Once you have located the line containing "let t0 := load" in the material below, return it exactly along with each line after it through the line containing "else if is_game".
── PROVIDED RECORDS ──
Definition is_game (a b : GameEnum) : bool :=
  match a, b with
  | GenshinImpact, GenshinImpact
  | HonkaiStarRail, HonkaiStarRail
  | ZenlessZoneZero, ZenlessZoneZero
  | HonkaiImpactPart2, HonkaiImpactPart2 => true
  | _, _ => false
  end.

(** TANGENT, lines 1211-1238, for one loop.  [outline] is
    [outline_properties[0]] and [export_outline] the map returned by
    [optimized_outline_generation]. *)
Definition tangent_row (e : InputElement) (game : GameEnum) (main_obj : Object)
    (outline : bool) (export_outline : nat -> option Vector) (l : MeshLoop)
  : outcome (list cell) :=
  let fl := format_len e in
  let t0 := load float16 (to_list (tangent l)) in
  let t1 :=
    if outline then
      match export_outline (vertex_index l) with
      | Some v => load float16 (to_list v)
      | None => t0
      end
    else if is_game game GenshinImpact then load float16 (to_list (normal l))
    else t0 in
  let t2 := if FlipNormal main_obj then map neg_cell t1 else t1 in
  let t3 := if ends_with_UNORM (Format e) then map times2_minus1 t2 else t2 in
  let w := CF float16 (cast_float float16 (bitangent_sign l)) in
  let w' := if is_game game ZenlessZoneZero then neg_cell w else w in
  match firstn fl (t3 ++ [w']) with
  | [] => Raise IndexError
  | r => Ok (mul_first (flip_sign (FlipMesh main_obj)) r)
  end.

(** *** Bone weights *)

(** [masked_vgs]: the indices of the vertex groups whose name starts
    with MASK. *)
Definition masked_vgs (obj : Object) : list nat :=
  map fst
    (filter (fun p => String.prefix "MASK" (snd p))
       (combine (seq 0 (List.length (vertex_groups obj))) (vertex_groups obj))).

(** [sorted(w.items(), key=lambda item: item[1], reverse=True)]: a stable
    sort, heaviest first. *)
Fixpoint insert_by_weight (x : nat * spec_float) (l : list (nat * spec_float))
  : list (nat * spec_float) :=
  match l with
  | [] => [x]
  | y :: l' =>
      if SFltb (snd y) (snd x) then x :: l
      else y :: insert_by_weight x l'
  end.

Definition sort_by_weight (l : list (nat * spec_float)) : list (nat * spec_float) :=
  fold_left (fun acc x => insert_by_weight x acc) l [].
───
_TASK SOLUTION_
  let t0 := load float16 (to_list (tangent l)) in
  let t1 :=
    if outline then
      match export_outline (vertex_index l) with
      | Some v => load float16 (to_list v)
      | None => t0
      end
    else if is_game game GenshinImpact then load float16 (to_list (normal l))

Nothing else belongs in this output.